SUPPLIED RECORDS:
(* ===== verification/Config.v ===== *)
(** * The command line (app/config.c, app/config.h)

    The configuration record, [parseConfig] over the argument vector, and the
    settings a command line is meant to express ([setting]) with the way they
    are written. *)
From S2P Require Import Prelude.
From S2P Require Import CLib.

Record ServerConfig := mkServerConfig {
  cfg_dir : bytes;
  cfg_dbfilename : bytes;
  cfg_port : Z;
  cfg_bindaddr : bytes;
  cfg_master_host : option bytes;
  cfg_master_port : Z;
  cfg_is_replica : bool
}.

#[export] Instance ServerConfig_eq_dec : EqDecision ServerConfig.
Proof. solve_decision. Defined.

Definition default_config : ServerConfig :=
  mkServerConfig (bs "/tmp") (bs "dump.rdb") 6379 (bs "127.0.0.1") None 0 false.

Definition with_dir (v : bytes) (c : ServerConfig) : ServerConfig :=
  mkServerConfig (cstr v) (cfg_dbfilename c) (cfg_port c) (cfg_bindaddr c)
    (cfg_master_host c) (cfg_master_port c) (cfg_is_replica c).
Definition with_dbfilename (v : bytes) (c : ServerConfig) : ServerConfig :=
  mkServerConfig (cfg_dir c) (cstr v) (cfg_port c) (cfg_bindaddr c)
    (cfg_master_host c) (cfg_master_port c) (cfg_is_replica c).
Definition with_port (v : bytes) (c : ServerConfig) : ServerConfig :=
  mkServerConfig (cfg_dir c) (cfg_dbfilename c) (atoi v) (cfg_bindaddr c)
    (cfg_master_host c) (cfg_master_port c) (cfg_is_replica c).
Definition with_bindaddr (v : bytes) (c : ServerConfig) : ServerConfig :=
  mkServerConfig (cfg_dir c) (cfg_dbfilename c) (cfg_port c) (cstr v)
    (cfg_master_host c) (cfg_master_port c) (cfg_is_replica c).
(** One argument holds host and port; without a space in it the host and the
    port keep their values. *)
Definition with_replicaof (v : bytes) (c : ServerConfig) : ServerConfig :=
  let '(host, port) :=
    match strchr v " "%char with
    | Some (host, space) => (Some host, atoi (drop 1 space))
    | None => (cfg_master_host c, cfg_master_port c)
    end in
  mkServerConfig (cfg_dir c) (cfg_dbfilename c) (cfg_port c) (cfg_bindaddr c) host port true.

(** The loop over [argv]: every option needs an argument after it, so at the
    last position nothing is recognised. *)
Fixpoint parse_args (c : ServerConfig) (argv : list bytes) : ServerConfig :=
  match argv with
  | a :: ((v :: rest) as next) =>
      if strcmp_eq a (bs "--dir") then parse_args (with_dir v c) rest
      else if strcmp_eq a (bs "--dbfilename") then parse_args (with_dbfilename v c) rest
      else if strcmp_eq a (bs "--port") then parse_args (with_port v c) rest
      else if strcmp_eq a (bs "--bind") then parse_args (with_bindaddr v c) rest
      else if strcmp_eq a (bs "--replicaof") then parse_args (with_replicaof v c) rest
      else parse_args c next
  | _ => c
  end.
Definition parseConfig (argv : list bytes) : ServerConfig :=
  parse_args default_config (drop 1 argv).

(** ** What a command line says *)

Inductive setting :=
| SetDir (d : bytes)
| SetDbfilename (f : bytes)
| SetPort (p : Z)
| SetBind (a : bytes)
| SetReplicaof (host : bytes) (port : Z).

Definition write_setting (s : setting) : list bytes :=
  match s with
  | SetDir d => [bs "--dir"; d]
  | SetDbfilename f => [bs "--dbfilename"; f]
  | SetPort p => [bs "--port"; print_u p]
  | SetBind a => [bs "--bind"; a]
  | SetReplicaof host port => [bs "--replicaof"; host ++ " "%char :: print_u port]
  end.
Definition setting_ok (s : setting) : Prop :=
  match s with
  | SetDir v | SetDbfilename v | SetBind v => NUL ∉ v
  | SetPort p => 0 ≤ p ≤ INT_MAX
  | SetReplicaof host port => NUL ∉ host ∧ " "%char ∉ host ∧ 0 ≤ port ≤ INT_MAX
  end.
Definition apply_setting (c : ServerConfig) (s : setting) : ServerConfig :=
  match s with
  | SetDir d => mkServerConfig d (cfg_dbfilename c) (cfg_port c) (cfg_bindaddr c)
                  (cfg_master_host c) (cfg_master_port c) (cfg_is_replica c)
  | SetDbfilename f => mkServerConfig (cfg_dir c) f (cfg_port c) (cfg_bindaddr c)
                  (cfg_master_host c) (cfg_master_port c) (cfg_is_replica c)
  | SetPort p => mkServerConfig (cfg_dir c) (cfg_dbfilename c) p (cfg_bindaddr c)
                  (cfg_master_host c) (cfg_master_port c) (cfg_is_replica c)
  | SetBind a => mkServerConfig (cfg_dir c) (cfg_dbfilename c) (cfg_port c) a
                  (cfg_master_host c) (cfg_master_port c) (cfg_is_replica c)
  | SetReplicaof host port => mkServerConfig (cfg_dir c) (cfg_dbfilename c) (cfg_port c)
                  (cfg_bindaddr c) (Some host) port true
  end.

Lemma atoi_print n : 0 ≤ n ≤ INT_MAX → atoi (print_u n) = n.
Proof. intros Hn. rw -(app_nil_r (print_u n)). by apply atoi_print_u. Qed.

Lemma strchr_replicaof host port :
  NUL ∉ host → " "%char ∉ host → 0 ≤ port →
  strchr (host ++ " "%char :: print_u port) " "%char = Some (host, " "%char :: print_u port).
Proof.
  intros Hn Hs Hp. rw /strchr cstr_nonul_app; [|done].
  rw (cstr_nonul (" "%char :: _)); [by apply split_at_app|].
  rw not_elem_of_cons. split; [done|]. by apply print_u_free.
Qed.

Lemma parse_setting c s rest :
  setting_ok s → parse_args c (write_setting s ++ rest) = parse_args (apply_setting c s) rest.
Proof.
  destruct s as [d|f|p|a|host port]; intros Hok.
  - change (parse_args (with_dir d c) rest = parse_args (apply_setting c (SetDir d)) rest).
    by rw /with_dir cstr_nonul.
  - change (parse_args (with_dbfilename f c) rest = parse_args (apply_setting c (SetDbfilename f)) rest).
    by rw /with_dbfilename cstr_nonul.
  - change (parse_args (with_port (print_u p) c) rest = parse_args (apply_setting c (SetPort p)) rest).
    by rw /with_port atoi_print.
  - change (parse_args (with_bindaddr a c) rest = parse_args (apply_setting c (SetBind a)) rest).
    by rw /with_bindaddr cstr_nonul.
  - destruct Hok as (Hn & Hs & Hp).
    change (parse_args (with_replicaof (host ++ " "%char :: print_u port) c) rest
            = parse_args (apply_setting c (SetReplicaof host port)) rest).
    rw /with_replicaof strchr_replicaof; [|done|done|lia]. cbn [drop].
    by rw drop_0 atoi_print.
Qed.

(** C40. A command line written from any list of settings parses to the
    configuration those settings describe, applied in order to the defaults:
    the last of several settings of the same option wins. *)
Theorem config_parse_settings program l :
  Forall setting_ok l →
  parseConfig (program :: concat (map write_setting l)) = fold_left apply_setting l default_config.
Proof.
  intros Hl. rw /parseConfig /= drop_0. generalize default_config.
  induction Hl as [|s l Hs Hl IH]; intros c; [done|].
  cbn [map concat fold_left]. by rw parse_setting.
Qed.

Lemma config_parse_settings_witness :
  parseConfig [bs "fastkey"; bs "--port"; bs "8080"; bs "--replicaof"; bs "localhost 6379"] =
  mkServerConfig (bs "/tmp") (bs "dump.rdb") 8080 (bs "127.0.0.1") (Some (bs "localhost")) 6379 true.
Proof.
  apply (config_parse_settings (bs "fastkey") [SetPort 8080; SetReplicaof (bs "localhost") 6379]).
  repeat constructor; try done; by_decide.
Defined.
Definition load_chars (p : ptr) : Mem obj bytes :=
  o ← load p; match o with OChars d => mret d | _ => undefined end.
Definition load_resp (p : ptr) : Mem obj CResp :=
  o ← load p; match o with OResp v => mret v | _ => undefined end.
Definition load_queue (p : ptr) : Mem obj (ptr * nat * nat) :=
  o ← load p; match o with OQueue c s k => mret (c, s, k) | _ => undefined end.
(** [p[i]] and [p[i] = q] for an array of pointers. *)
Definition load_index (p : ptr) (i : nat) : Mem obj ptr :=
  o ← load p;
  match o with
  | OPtrs ps => match ps !! i with Some q => mret q | None => undefined end
  | _ => undefined
  end.
Definition store_index (p : ptr) (i : nat) (q : ptr) : Mem obj () :=
  o ← load p;
  match o with
  | OPtrs ps => if (i <? length ps)%nat then store p (OPtrs (<[i := q]> ps)) else undefined
  | _ => undefined
  end.
(** [realloc] of an array of pointers to [n] of them. *)
Definition realloc (p : ptr) (n : nat) : Mem obj ptr :=
  match p with
  | None => malloc (OPtrs (replicate n NULL))
  | Some _ =>
      o ← load p;
      match o with
      | OPtrs ps => _ ← free p; malloc (OPtrs (take n ps ++ replicate (n - length ps) NULL))
      | _ => undefined
      end
  end.

(** [strdup] *)
Definition strdup (p : ptr) : Mem obj ptr := d ← load_chars p; malloc (OChars (cstr d ++ [NUL])).

(** A block with a string, as a literal that is copied or an argument. *)
Definition new_chars (s : bytes) : Mem obj ptr := malloc (OChars (s ++ [NUL])).

(** [for (i = 0; i < n; i++)] *)
Fixpoint for_from (i n : nat) (body : nat → Mem obj ()) : Mem obj () :=
  match n with
  | O => mret ()
  | S n' => _ ← body i; for_from (S i) n' body
  end.
Lemma chains_at_length t ps : chains_at ρ t ps ⊢ <affine> ⌜length ps = length t⌝ ∗ chains_at ρ t ps.
Proof.
  revert ps. induction t as [|b t IH]; intros [|p ps]; cbn; try (by iIntros "[]"); [by iIntros "?"; iFrame|].
  iIntros "[Hb Ht]". iDestruct (IH with "Ht") as "[%E Ht]". iFrame. by rewrite E.
Qed.

(** One chain of a table, and what may replace it. *)
Lemma chains_at_split t ps i :
  (i < length t)%nat →
  chains_at ρ t ps ⊢ ∃ b p, <affine> ⌜t !! i = Some b ∧ ps !! i = Some p⌝ ∗ chain_at ρ b p
    ∗ ∀ b' p', chain_at ρ b' p' -∗ chains_at ρ (<[i := b']> t) (<[i := p']> ps).
Proof.
  revert t ps. induction i as [|i IH]; intros [|b t] [|p ps] Hi; cbn in Hi |- *; try lia; try (by iIntros "[]").
  - iIntros "[Hb Ht]". iExists b, p. iFrame "Hb". iSplit; [done|]. iIntros (b' p') "Hb". iFrame.
  - iIntros "[Hb Ht]". iDestruct (IH t ps with "Ht") as "(%b' & %p' & %H & Hb' & Ht)"; [lia|].
    iExists b', p'. iFrame "Hb'". iSplit; [done|]. iIntros (b'' q) "Hq". iFrame "Hb". by iApply "Ht".
Qed.

Lemma chains_at_app t1 t2 ps1 ps2 : chains_at ρ t1 ps1 ∗ chains_at ρ t2 ps2 ⊢ chains_at ρ (t1 ++ t2) (ps1 ++ ps2).
Proof.
  revert ps1. induction t1 as [|b t1 IH]; intros [|p ps1]; cbn; try (by iIntros "[[] ?]"); [by iIntros "[_ ?]"|].
  iIntros "[[Hb H1] H2]". iFrame. iApply IH. iFrame.
Qed.

Lemma chains_at_empty n : emp ⊢ chains_at ρ (replicate n []) (replicate n NULL).
Proof. induction n as [|n IH]; cbn; [done|]. iIntros "H". iSplit; [done|]. by iApply IH. Qed.

(** A store entry opened up. *)
Lemma store_entry_open e next p :
  store_entry_at ρ e next p ⊣⊢ ∃ l lk c, <affine> ⌜p = Some l⌝
    ∗ l ↦ OfStoreEntry (mkCStoreEntry (Some lk) c (Store.expiry e) next)
    ∗ lk ↦ OChars (Store.key e ++ [NUL]) ∗ data_at ρ (Store.value e) c.
Proof.
  iSplit.
  - iIntros "(%l & %k & %c & -> & Hl & (%lk & -> & Hk) & Hc)". iExists l, lk, c. by iFrame.
  - iIntros "(%l & %lk & %c & -> & Hl & Hk & Hc)". iExists l, (Some lk), c. iFrame "Hl Hc".
    iSplit; [done|]. iExists lk. by iFrame.
Qed.

(** The head of a chain. *)
Lemma chain_cons e b l next c lk :
  l ↦ OfStoreEntry (mkCStoreEntry (Some lk) c (Store.expiry e) next) -∗ lk ↦ OChars (Store.key e ++ [NUL]) -∗
  data_at ρ (Store.value e) c -∗ chain_at ρ b next -∗ chain_at ρ (e :: b) (Some l).
Proof.
  iIntros "Hl Hk Hc Hb". iExists next. iFrame "Hb". iApply store_entry_open. iExists l, lk, c. by iFrame.
Qed.

Lemma strcmp_eq_nul a b : strcmp_eq (a ++ [NUL]) (b ++ [NUL]) = strcmp_eq a b.
Proof. by rewrite /strcmp_eq !cstr_app_nul. Qed.
Lemma slot_nul n k : slot n (k ++ [NUL]) = slot n k.
Proof. by rewrite -(slot_cstr n (k ++ _)) cstr_app_nul slot_cstr. Qed.

(** ** Walking *)

(** The walk stops at the first entry of the key, which may be replaced. *)
Lemma wp_walk fuel k b p (Φ : ptr → hPropI obj) :
  (length b < fuel)%nat → chain_at ρ b p -∗
  (∀ q, match find_entry k b with
        | None => <affine> ⌜q = NULL⌝ ∗ chain_at ρ b p
        | Some e => ∃ l lk c next, <affine> ⌜q = Some l⌝
            ∗ l ↦ OfStoreEntry (mkCStoreEntry (Some lk) c (Store.expiry e) next)
            ∗ lk ↦ OChars (Store.key e ++ [NUL]) ∗ data_at ρ (Store.value e) c
            ∗ ∀ e', store_entry_at ρ e' next q -∗ chain_at ρ (update_entry k (λ _, e') b) p
        end -∗ Φ q) -∗
  wp (walk fuel p (k ++ [NUL])) Φ.
Proof.
  revert b p Φ. induction fuel as [|fuel IH]; intros b p Φ Hf; [lia|].
  destruct b as [|e b]; cbn [chain_at walk find_entry update_entry].
  - iIntros "-> HΦ". iApply wp_ret. by iApply "HΦ".
  - iIntros "(%next & He & Hb) HΦ". iDestruct (store_entry_open with "He") as "(%l & %lk & %c & -> & Hl & Hk & Hc)".
    iApply wp_bind. iApply (wp_load_store_entry with "Hl"). iIntros "Hl". cbn [se_key se_next].
    iApply wp_bind. iApply (wp_load_chars with "Hk"). iIntros "Hk". rewrite strcmp_eq_nul.
    destruct (strcmp_eq (Store.key e) k).
    + iApply wp_ret. iApply "HΦ". iExists l, lk, c, next. iFrame "Hl Hk Hc". iSplit; [done|].
      iIntros (e') "He'". iExists next. iFrame.
    + iApply (IH with "Hb"); [cbn in Hf; lia|]. iIntros (q) "Hq". iApply "HΦ".
      destruct (find_entry k b) as [e0|].
      * iDestruct "Hq" as "(%l0 & %lk0 & %c0 & %next0 & -> & Hl0 & Hk0 & Hc0 & Hq)".
        iExists l0, lk0, c0, next0. iFrame "Hl0 Hk0 Hc0". iSplit; [done|]. iIntros (e') "He'".
        iDestruct ("Hq" with "He'") as "Hb". iApply (chain_cons with "Hl Hk Hc Hb").
      * iDestruct "Hq" as "[-> Hb]". iSplit; [done|]. iApply (chain_cons with "Hl Hk Hc Hb").
Qed.
End Chains.

(** ** Finding *)

Lemma update_entry_found k f b e : find_entry k b = Some e → update_entry k f b = update_entry k (λ _, f e) b.
Proof. induction b as [|x b IH]; cbn; [done|]. case_match; [by intros [= ->]|intros H0; by rewrite IH]. Qed.

Lemma update_entry_same k b e : find_entry k b = Some e → update_entry k (λ _, e) b = b.
Proof. induction b as [|x b IH]; cbn; [done|]. case_match; [by intros [= ->]|intros H0; by rewrite IH]. Qed.

Section Find.
Context (st : RedisStore) (k : bytes) (e : Store.StoreEntry) (Hf : lookup_entry st k = Some e).

Lemma found_bucket b : table st !! slot (length (table st)) k = Some b → find_entry k b = Some e.
Proof using Hf. move: Hf. rewrite /lookup_entry /bucket. by destruct (table st !! _) as [?|]; [intros ? [= <-]|]. Qed.

Lemma set_entry_found f : set_entry st k f = set_entry st k (λ _, f e).
Proof using Hf.
  rewrite /set_entry. f_equal. apply list_alter_ext; [|done]. intros b Hb. apply update_entry_found. by apply found_bucket.
Qed.

Lemma set_entry_same : set_entry st k (λ _, e) = st.
Proof using Hf.
  rewrite /set_entry. transitivity (mkRedisStore (table st) (Store.used st)); [f_equal|by destruct st].
  rewrite (list_alter_ext _ (λ b, b) _ (table st)) //; [by apply list_alter_id|].
  intros b Hb. apply update_entry_same. by apply found_bucket.
Qed.
End Find.

Lemma set_entry_insert st k f b :
  table st !! slot (length (table st)) k = Some b →
  set_entry st k f = mkRedisStore (<[slot (length (table st)) k := update_entry k f b]> (table st)) (Store.used st).
Proof.
  intros Hb. rewrite /set_entry list_insert_alter. f_equal. apply list_alter_ext; [|done]. intros b'. rewrite Hb. by intros [= <-].
Qed.

Lemma length_bucket st k : (length (bucket st k) ≤ length (concat (table st)))%nat.
Proof.
  rewrite /bucket. destruct (table st !! _) as [b|] eqn:E; cbn; [|lia].
  rewrite (concat_split _ _ _ E) !length_app. lia.
Qed.

(** ** Values and the streams they point to *)

Definition value_live (h : Store.heap) (v : StoreValue) : Prop :=
  match v with VString _ => True | VStream r => is_Some (h !! r) end.
Definition live (h : Store.heap) (l : list Store.StoreEntry) : Prop :=
  NoDup (omap ref_of l) ∧ ∀ r, r ∈ omap ref_of l → is_Some (h !! r).
Definition free_values (h : Store.heap) (l : list Store.StoreEntry) : Store.heap :=
  fold_left (λ h e, free_value h (Store.value e)) l h.
Definition gone_at (now : Z) (b : list Store.StoreEntry) : list Store.StoreEntry := filter (λ e, expired_at now e = true) b.
Definition kept_at (now : Z) (b : list Store.StoreEntry) : list Store.StoreEntry := filter (λ e, expired_at now e = false) b.

Lemma gone_cons now e b : gone_at now (e :: b) = if expired_at now e then e :: gone_at now b else gone_at now b.
Proof. rewrite /gone_at filter_cons. by destruct (expired_at now e). Qed.

Lemma kept_cons now e b : kept_at now (e :: b) = if expired_at now e then kept_at now b else e :: kept_at now b.
Proof. rewrite /kept_at filter_cons. by destruct (expired_at now e). Qed.

Lemma live_cons h e l :
  live h (e :: l) → value_live h (Store.value e) ∧ live (free_value h (Store.value e)) l ∧ live h l.
Proof.
  rewrite /live /ref_of /=. destruct (Store.value e) as [d|r]; cbn; [done|].
  intros [[Hr Hn]%NoDup_cons Hl]. split_and!; [apply Hl; set_solver|done| |done|].
  - intros r' Hr'. rewrite lookup_delete_ne; [|by intros ->]. apply Hl. set_solver.
  - intros r' Hr'. apply Hl. set_solver.
Qed.

Lemma live_drop h l1 l2 (P : Store.StoreEntry → Prop) `{!∀ e, Decision (P e)} :
  live h (l1 ++ l2) → live (free_values h (filter P l1)) l2.
Proof.
  revert h. induction l1 as [|e l1 IH]; intros h Hl; [done|]. cbn [app] in Hl.
  apply live_cons in Hl as (_ & H1 & H2). rewrite filter_cons. case_decide; by apply IH.
Qed.

Lemma live_drop_all h l1 l2 : live h (l1 ++ l2) → live (free_values h l1) l2.
Proof. revert h. induction l1 as [|e l1 IH]; intros h Hl; [done|]. apply live_cons in Hl as (_ & Hl & _). by apply IH. Qed.

Lemma free_values_app h l1 l2 : free_values h (l1 ++ l2) = free_values (free_values h l1) l2.
Proof. apply fold_left_app. Qed.

Lemma owns_live h l : owns h l → live h l.
Proof. intros [H1 H2 _]. split; [done|]. intros r Hr. by apply H2. Qed.

Section Store.
Context (limit : nat) (ρ : places).

(** What [find] answers: a pointer into the table, which may be written through. *)
Lemma wp_find st k p kp (Φ : ptr → hPropI obj) :
  (0 < length (table st))%nat → (length (concat (table st)) < limit)%nat →
  store_at ρ st p -∗ chars_at k kp -∗
  (∀ q, chars_at k kp -∗
     match lookup_entry st k with
     | None => <affine> ⌜q = NULL⌝ ∗ store_at ρ st p
     | Some e => ∃ l lk c next, <affine> ⌜q = Some l⌝
         ∗ l ↦ OfStoreEntry (mkCStoreEntry (Some lk) c (Store.expiry e) next)
         ∗ lk ↦ OChars (Store.key e ++ [NUL]) ∗ data_at ρ (Store.value e) c
         ∗ ∀ e', store_entry_at ρ e' next q -∗ store_at ρ (set_entry st k (λ _, e')) p
     end -∗ Φ q) -∗
  wp (find limit p kp) Φ.
Proof.
  iIntros (Hpos Hlen) "(%l & %lt & %ps & -> & Hl & Ht & Hc) (%lk & -> & Hk) HΦ".
  iApply wp_bind. iApply (wp_load_store with "Hl"). iIntros "Hl".
  iApply wp_bind. iApply (wp_load_chars with "Hk"). iIntros "Hk". rewrite slot_nul.
  pose proof (slot_bound (length (table st)) k Hpos) as Hslot.
  iDestruct (chains_at_split ρ _ _ _ Hslot with "Hc") as "(%b & %p & %H & Hb & Hc)". destruct H as [Eb Ep].
  assert (bucket st k = b) as Ebk by by rewrite /bucket Eb.
  iApply wp_bind. iApply (wp_load_index with "Ht"); [done|]. iIntros "Ht".
  pose proof (length_bucket st k) as Hbk. rewrite Ebk in Hbk.
  iApply (wp_walk with "Hb"); [lia|]. iIntros (q) "Hq". iApply ("HΦ" with "[Hk]"); [iExists lk; by iFrame|].
  rewrite /lookup_entry Ebk. destruct (find_entry k b) as [e|] eqn:Ef.
  - iDestruct "Hq" as "(%l0 & %lk0 & %c0 & %next & -> & Hl0 & Hk0 & Hc0 & Hq)".
    iExists l0, lk0, c0, next. iFrame "Hl0 Hk0 Hc0". iSplit; [done|]. iIntros (e') "He'".
    iDestruct ("Hc" with "(Hq He')") as "Hc". rewrite (set_entry_insert _ _ _ _ Eb).
    iExists l, lt, ps. cbn [table Store.used]. rewrite length_insert (list_insert_id _ _ p) //. by iFrame.
  - iDestruct "Hq" as "[-> Hb]". iSplit; [done|]. iDestruct ("Hc" with "Hb") as "Hc".
    iExists l, lt, ps. rewrite !list_insert_id //. by iFrame.
Qed.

WORK INSTRUCTIONS: Copy out the lines above exactly, beginning at the one that contains "- destruct Hok as (Hn & Hs & Hp)." and ending at the one that contains "rw /with_replicaof strchr_replicaof;".

TASK ANSWER:
  - destruct Hok as (Hn & Hs & Hp).
    change (parse_args (with_replicaof (host ++ " "%char :: print_u port) c) rest
            = parse_args (apply_setting c (SetReplicaof host port)) rest).
    rw /with_replicaof strchr_replicaof; [|done|done|lia]. cbn [drop].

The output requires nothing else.